Poi il resto un po’ lo sai, la vita cambia completamente ci si accorge che il quotidiano diventa uno scoglio dove la paura confonde la realtà. Accompagnare i figli a scuola, alla loro vita normale sembrava impossibile ma sono stata fortunata, ho incontrato persone meravigliose che si sono prese cura dei miei bambini e di riflesso anche di me, la scuola dell’Infanzia di Bosto ha rappresentato per la mia Alice un porto sicuro con una maestra equilibrata e speciale, Alessandra che l’ha accolta restituendola alla normalità del quotidiano insieme a Teresa e Cristina che sono diventate la mia ancora per due anni. Così come lo è stata la scuola Primaria Manfredini con gli altri due bambini, dove hanno ritrovato una dimensione umana, accogliente e finalmente di pace.

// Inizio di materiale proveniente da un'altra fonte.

(** The fields of the class. *)
Record t := {
  defaultMiddlewares : list string;
  defaultRoles : list string;
  middlewareRegistry : gmap string Function
}.

(** [constructor(defaultMiddlewares = [], defaultRoles = [])]: an
    omitted argument takes its default. *)
Definition constructor (defaultMiddlewares defaultRoles : option (list string)) : t :=
  {| defaultMiddlewares := orEmpty defaultMiddlewares;
     defaultRoles := orEmpty defaultRoles;
     middlewareRegistry := ∅ |}.

(** [this.middlewareRegistry.set(name, middleware)]; returns nothing. *)
Definition registerMiddleware (name : string) (middleware : Function) (this : t) : t :=
  {| defaultMiddlewares := defaultMiddlewares this;
     defaultRoles := defaultRoles this;
     middlewareRegistry := <[name := middleware]> (middlewareRegistry this) |}.

(** The resolution loop of [buildMiddlewareChain]. *)
Fixpoint resolve (registry : gmap string Function) (middlewares : list string)
    (chain : list Middleware) : Completion (list Middleware) :=
  match middlewares with
  | [] => mret chain
  | middlewareName :: rest =>
      match registry !! middlewareName with
      | None => Throw (notRegistered middlewareName)
      | Some middleware => resolve registry rest (chain ++ [Registered middleware])
      end
  end.

(** [buildMiddlewareChain(config?)]: all four overrides sit inside
    [if (config)]. *)
Definition buildMiddlewareChain (config : option RouteMiddlewareConfig) (this : t)
    : Completion (list Middleware) :=
  let middlewares := defaultMiddlewares this in
  let rs := defaultRoles this in
  let '(middlewares, rs) :=
    match config with
    | Some config =>
        let middlewares :=
          match exclude config with
          | Some x => withoutNames x middlewares
          | None => middlewares
          end in
        let middlewares :=
          match include config with
          | Some i => middlewares ++ i
          | None => middlewares
          end in
        let rs :=
          match excludeRole config with
          | Some x => withoutNames x rs
          | None => rs
          end in
        let rs :=
          match roles config with
          | Some r => r
          | None => rs
          end in
        (middlewares, rs)
    | None => (middlewares, rs)
    end in
  chain ← resolve (middlewareRegistry this) middlewares [];
  if (0 <? length rs)%nat then
    match middlewareRegistry this !! "roleCheck" with
    | Some roleMiddleware => mret (chain ++ [Invoked roleMiddleware rs])
    | None => mret chain
    end
  else mret chain.

(** [route(handler, config?)] returns [[...middlewares, handler]]; the
    handler is the function object it was given. *)
Definition route (handler : Function) (config : option RouteMiddlewareConfig) (this : t)
    : Completion (list Middleware) :=
  middlewares ← buildMiddlewareChain config this;
  mret (middlewares ++ [Registered handler]).

End RouteBuilder.

(** The route definition that carries the same overrides as a legacy
    config ([include] as [enabled], [exclude] as [disabled], [excludeRole]
    as [excludeRoles]); an omitted config carries none. *)
Definition routeOfLegacyConfig (m : HttpMethod) (p : string) (h : Value)
    (config : option RouteBuilder.RouteMiddlewareConfig) : RouteDefinition :=
  {| method := m; path := p; handler := h;
     enabled := config ≫= RouteBuilder.include;
     disabled := config ≫= RouteBuilder.exclude;
     roles := config ≫= RouteBuilder.roles;
     excludeRoles := config ≫= RouteBuilder.excludeRole |}.

(** The declarative router with the defaults and the registry of a
    legacy builder. *)
Definition routerOfLegacy (b : RouteBuilder.t) (rs : list RouteDefinition) : DeclarativeRouter :=
  {| middlewareRegistry := RouteBuilder.middlewareRegistry b;
     config := {| defaultMiddlewares := RouteBuilder.defaultMiddlewares b;
                  defaultRoles := RouteBuilder.defaultRoles b;
                  routes := rs |} |}.

(** ** The DeclarativeRouter emitted into generated projects *)

(** The emitted class differs from the one above in its handlers: a route
    names its handler by a string ['controller.method'], and the class has
    one more field, [controllerRegistry].  Its [registerMiddleware] and
    [buildMiddlewareChain] are the ones above; the heap's [this] holds the
    two shared fields, and the controller registry is passed to the
    methods that read it.  A controller is an object, given by what a
    property read [controller[name]] returns (absent: [undefined]). *)
Module Emitted.

(** [this.controllerRegistry.set(name, controller)] *)
Definition registerController (name : string) (controller : gmap string Value)
    (controllerRegistry : gmap string (gmap string Value))
    : gmap string (gmap string Value) :=
  <[name := controller]> controllerRegistry.

Definition controllerNotRegistered (controllerName : string) : string :=
  "Controller '" +:+ controllerName +:+ "' not registered".

Definition methodNotFound (methodName controllerName : string) : string :=
  "Method '" +:+ methodName +:+ "' not found in controller '" +:+ controllerName +:+ "'".

(** [resolveHandler(handlerPath)].  The destructuring
    [[controllerName, methodName] = handlerPath.split('.')] leaves
    [methodName] undefined when there is no dot; as a property key and in
    the message that is the string [undefined].  On a value that is not a
    string the call [handlerPath.split] raises a [TypeError], with the
    message Node prints. *)
Definition resolveHandler (controllerRegistry : gmap string (gmap string Value))
    (handlerPath : Value) : M Value :=
  match handlerPath with
  | VString handlerPath =>
      let parts := split "." handlerPath in
      let controllerName := default EmptyString (parts !! 0%nat) in
      let methodName := default "undefined" (parts !! 1%nat) in
      match controllerRegistry !! controllerName with
      | None => throw (controllerNotRegistered controllerName)
      | Some controller =>
          let found := default VUndefined (controller !! methodName) in
          if truthy found then mret found
          else throw (methodNotFound methodName controllerName)
      end
  | VUndefined => throw "Cannot read properties of undefined (reading 'split')"
  | VFunction _ | VObject =>
      throw "handlerPath.split is not a function or its return value is not iterable"
  end.

(** The loop of [applyToExpress] (Express generator) and [applyToHono]
    (Hono generator): chain first, then the handler, then the call. *)
Fixpoint applyRoutes (controllerRegistry : gmap string (gmap string Value))
    (router : loc) (rs : list RouteDefinition) : M unit :=
  match rs with
  | [] => mret tt
  | route :: rest =>
      middlewares ← buildMiddlewareChain route;
      hdl ← resolveHandler controllerRegistry (handler route);
      let meth := toLowerCase (METHODS (method route)) in
      callRoute router meth (path route) middlewares hdl;;
      applyRoutes controllerRegistry router rest
  end.

Definition applyToExpress (controllerRegistry : gmap string (gmap string Value))
    (router : loc) : M loc :=
  t ← getThis;
  applyRoutes controllerRegistry router (routes (config t));;
  mret router.

Definition applyToHono (controllerRegistry : gmap string (gmap string Value))
    (app : loc) : M loc :=
  t ← getThis;
  applyRoutes controllerRegistry app (routes (config t));;
  mret app.

(** [try { this.resolveHandler(route.handler) } catch (error) { errors.push(...) }] *)
Definition checkHandler (controllerRegistry : gmap string (gmap string Value))
    (route : RouteDefinition) (errs : list string) : M (list string) := λ h,
  match resolveHandler controllerRegistry (handler route) h with
  | (Normal _, h') => (Normal errs, h')
  | (Throw message, h') =>
      (Normal (errs ++ ["Route " +:+ METHODS (method route) +:+ " " +:+ path route
                          +:+ ": " +:+ message]), h')
  end.

Fixpoint validateRoutes (controllerRegistry : gmap string (gmap string Value))
    (t : DeclarativeRouter) (rs : list RouteDefinition) (errs : list string)
    : M (list string) :=
  match rs with
  | [] => mret errs
  | route :: rest =>
      errs ← checkHandler controllerRegistry route errs;
      let allMiddlewares := defaultMiddlewares (config t) ++ orEmpty (enabled route) in
      let errs := checkMiddlewares (middlewareRegistry t) route allMiddlewares errs in
      validateRoutes controllerRegistry t rest errs
  end.

Definition validate (controllerRegistry : gmap string (gmap string Value))
    : M ValidationResult :=
  t ← getThis;
  errs ← validateRoutes controllerRegistry t (routes (config t)) [];
  mret {| valid := bool_decide (length errs = 0%nat); errors := errs |}.

End Emitted.

(** ** Middleware emitted by the Express generator *)





(** What a middleware does with a request: pass it on with [next()], or
    answer [res.status(status).json({ error })]. *)
Inductive Outcome :=
| CallNext
| Respond (status : nat) (error : string).

Module Middlewares.

(** [req.user], when truthy: [role] is its [role] property when that is
    a string. *)
Record User := { role : option string }.

(** [authMiddleware] up to [jwt.verify], which is the argument [verify]
    ([None] when it throws).  [Authenticated decoded] stands for
    [req.user = decoded; next()], where [next()] is taken to return: the
    [try] block encloses that call too. *)
Inductive AuthOutcome (D : Type) :=
| Authenticated (decoded : D)
| Rejected (status : nat) (error : string).
Arguments Authenticated {D} decoded.
Arguments Rejected {D} status error.

(** [req.headers.authorization?.split(' ')[1]] *)
Definition bearerToken (authorization : option string) : option string :=
  authorization ≫= λ a, split " " a !! 1%nat.

Definition authMiddleware {D} (verify : string → option D)
    (authorization : option string) : AuthOutcome D :=
  match bearerToken authorization with
  | None => Rejected 401 "No token provided"
  | Some token =>
      if bool_decide (token = EmptyString) then Rejected 401 "No token provided"
      else match verify token with
           | Some decoded => Authenticated decoded
           | None => Rejected 401 "Invalid token"
           end
  end.

(** [roleMiddleware(roles)] applied to a request with the given [req.user]. *)
Definition roleMiddleware (roles : list string) (user : option User) : Outcome :=
  match user with
  | None => Respond 403 "Insufficient permissions"
  | Some u =>
      match role u with
      | Some r =>
          if bool_decide (r ∈ roles) then CallNext
          else Respond 403 "Insufficient permissions"
      | None => Respond 403 "Insufficient permissions"
      end
  end.




End Middlewares.

(** ** Vocabulary for the rest of the route system *)

(** The errors a route contributes once [name] is registered. *)
Definition routeErrorsWithout (name : string) (t : DeclarativeRouter)
    (route : RouteDefinition) : list string :=
  (if decide (typeof (handler route) = "function") then [] else [handlerError route])
  ++ (middlewareError route <$>
        filter (λ mw, mw ≠ name)
          (unregistered (middlewareRegistry t) (allMiddlewares (config t) route))).

(** The character occurs in the string. *)
Fixpoint occursIn (c : ascii) (s : string) : bool :=
  match s with
  | EmptyString => false
  | String a rest => bool_decide (a = c) || occursIn c rest
  end.

(** A heap with an empty router, for reading off results that do not
    depend on the heap. *)
Definition emptyHeap : Heap :=
  {| this := {| middlewareRegistry := ∅;
                config := {| defaultMiddlewares := []; defaultRoles := [];
                             routes := [] |} |};
     surfaces := ∅; chainBuilds := [] |}.

(** How [resolveHandler] completes on a handler. *)
Definition handlerOutcome (controllerRegistry : gmap string (gmap string Value))
    (handlerPath : Value) : Completion Value :=
  (Emitted.resolveHandler controllerRegistry handlerPath emptyHeap).1.

(** The errors one route contributes to the emitted [validate]. *)
Definition emittedRouteErrors (controllerRegistry : gmap string (gmap string Value))
    (t : DeclarativeRouter) (route : RouteDefinition) : list string :=
  match handlerOutcome controllerRegistry (handler route) with
  | Normal _ => []
  | Throw message =>
      ["Route " +:+ METHODS (method route) +:+ " " +:+ path route +:+ ": " +:+ message]
  end
  ++ (middlewareError route <$>
        unregistered (middlewareRegistry t) (allMiddlewares (config t) route)).

(** The emitted apply step gets past the route: its chain builds and its
    handler resolves. *)
Definition mountable (controllerRegistry : gmap string (gmap string Value))
    (t : DeclarativeRouter) (route : RouteDefinition) : Prop :=
  buildable t route
  ∧ ∃ hdl, handlerOutcome controllerRegistry (handler route) = Normal hdl.

(** A call of the emitted apply step records the route. *)
Definition registersResolved (controllerRegistry : gmap string (gmap string Value))
    (t : DeclarativeRouter) (route : RouteDefinition) (call : Registration) : Prop :=
  reg_method call = toLowerCase (METHODS (method route))
  ∧ reg_path call = path route
  ∧ handlerOutcome controllerRegistry (handler route) = Normal (reg_handler call)
  ∧ ∀ h, this h = t → (buildMiddlewareChain route h).1 = Normal (reg_chain call).

(** ** Concrete inputs for the rest of the route system *)

(** A controller with a function, a non-empty string and an empty string. *)
Definition userController : gmap string Value :=
  {[ "list" := VFunction (FnRef 5); "title" := VString "users";
     "blank" := VString EmptyString ]}.

(** Two routes with string handlers; only the controller [user] exists. *)
Definition listUsers : RouteDefinition :=
  {| method := GET; path := "/users"; handler := VString "user.list";
     enabled := None; disabled := None; roles := None; excludeRoles := None |}.

Definition createOrder : RouteDefinition :=
  {| method := POST; path := "/orders"; handler := VString "order.create";
     enabled := None; disabled := None; roles := None; excludeRoles := None |}.

Definition emittedRouter (rs : list RouteDefinition) : Heap :=
  exec (registerMiddleware "logging" logging)
       (freshHeap {| defaultMiddlewares := ["logging"]; defaultRoles := [];
                     routes := rs |}).

Definition userControllers : gmap string (gmap string Value) :=
  Emitted.registerController "user" userController ∅.

(** A verifier that accepts the one token [good]. *)
Definition acceptGood (token : string) : option nat :=
  if bool_decide (token = "good") then Some 7 else None.


(** * Lemmas *)

(** ** The name-resolution loop *)

Lemma firstUnregistered_None registry names :
  firstUnregistered registry names = None ↔ resolvable registry names.
Proof.
  unfold resolvable. induction names as [|n names IH]; simpl.
  - split; [constructor | done].
  - destruct (registry !! n) as [f|] eqn:E.
    + rewrite IH. split.
      * intros H. constructor; [by eexists | done].
      * by intros [_ H]%Forall_cons.
    + split; [done |]. intros [[f Hf] _]%Forall_cons. congruence.
Qed.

Sai Roby ho dovuto imparare anche a prendermi cura di me con coraggio, affrontando un percorso di supporto mentale e fisico affiancata da un bravissimo psicologo Sandro Anfuso e dalla presenza forte e costante degli amici, dall’aiuto della mia famiglia che non mi ha lasciata sola un attimo, di mia madre che nonostante una vita provata dal dolore mi ha insegnato a non cedere mai… perchè sai, nessuno si salva da solo e questo me lo hai insegnato tu ed io non lo dimentico.

Speravo che la giustizia facesse il suo corso, lo speravo dai primi colloqui presso la caserma dei Carabinieri di Gavirate dove ho trovato una grande solidarietà e ascolto, ma la strada della legge è stata a dir poco tortuosa. Nonostante la grande documentazione fotografica raccolta dall’equipe dell’Unità di Chirurgia Plastica durante ogni singola fase dell’accaduto, nonostante le minuziose cartelle cliniche stilate, su di me e mia figlia, dai chirurghi che hanno effettuato numerosi interventi dal Pronto Soccorso, all’Unità di Terapia Intensiva, fino alla Chirurgia Plastico Ricostruttiva, nonostante l’accuratissima perizia legale del dottor Cesare Garberi ad oggi io e la mia famiglia non abbiamo ancora ricevuto la giustizia che il caso merita. Da qualche mese comincio a vedere un sentiero possibile grazie a Marco Natola, il mio avvocato guerriero, altrimenti saremmo un caso accidentalmente e incredibilmente archiviato, cosa accaduta per ben due volte in tre anni.

Ma io continuo a crederci e a lottare senza fermarmi perchè come diceva il grande magistrato Paolo Borsellino “chi ha paura muore ogni giorno, chi non ha paura muore una volta sola” e io vorrei considerare chiuso e concluso questo capitolo della vita della mia famiglia.

E allora Roberto, se tu tornassi dal tuo lungo viaggio e ci rincontrassimo vorrei che il 17 Ottobre diventasse un anniversario di gratitudine alla vita e non un ricordo di dolore, un giorno in cui potremmo sorridere e abbracciarci felici di essere ancora qui, nonostante tutto.